Every line in the entries where "HostMessage" is found should be copied.

Start of Provided records

Definition MESSAGE_EVENTS : list jstr := [js "message.part.updated"; js "message.part.removed"; js "message.removed"; js "message.updated"].

(** [sources] are affected: a message event without a message id touches all. *)
Definition affects (messageID : option jstr) (sources : option (list jstr)) : bool :=
  match sources with
  | None => false
  | Some l => match messageID with None => true | Some id => bool_decide (id ∈ l) end
  end.

Definition view_sources (s : SessionState) : option (list jstr) :=
  (λ v, match hr_sourceSnapshot (vp_result v) with Some snap => sn_messageIds snap | None => hr_replacedMessageIds (vp_result v) end) <$> ss_view s.

(** Layered plans bind the history and the current user, legacy ones everything. *)
Definition last_user (raw : list HostMessage) : option nat :=
  match find_index (λ h, bool_decide (str_prop (js "role") (hm_info h) = Some (js "user"))) (rev raw) with
  | Some k => Some (length raw - 1 - k)%nat
  | None => None
  end.
Definition bound_sources (raw : list HostMessage) : list jstr :=
  map host_id match op_strategy opts, last_user raw with
              | Layered, Some k => take (S k) raw
              | _, _ => raw
              end.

End of Provided records

The answer:
Definition last_user (raw : list HostMessage) : option nat :=
Definition bound_sources (raw : list HostMessage) : list jstr :=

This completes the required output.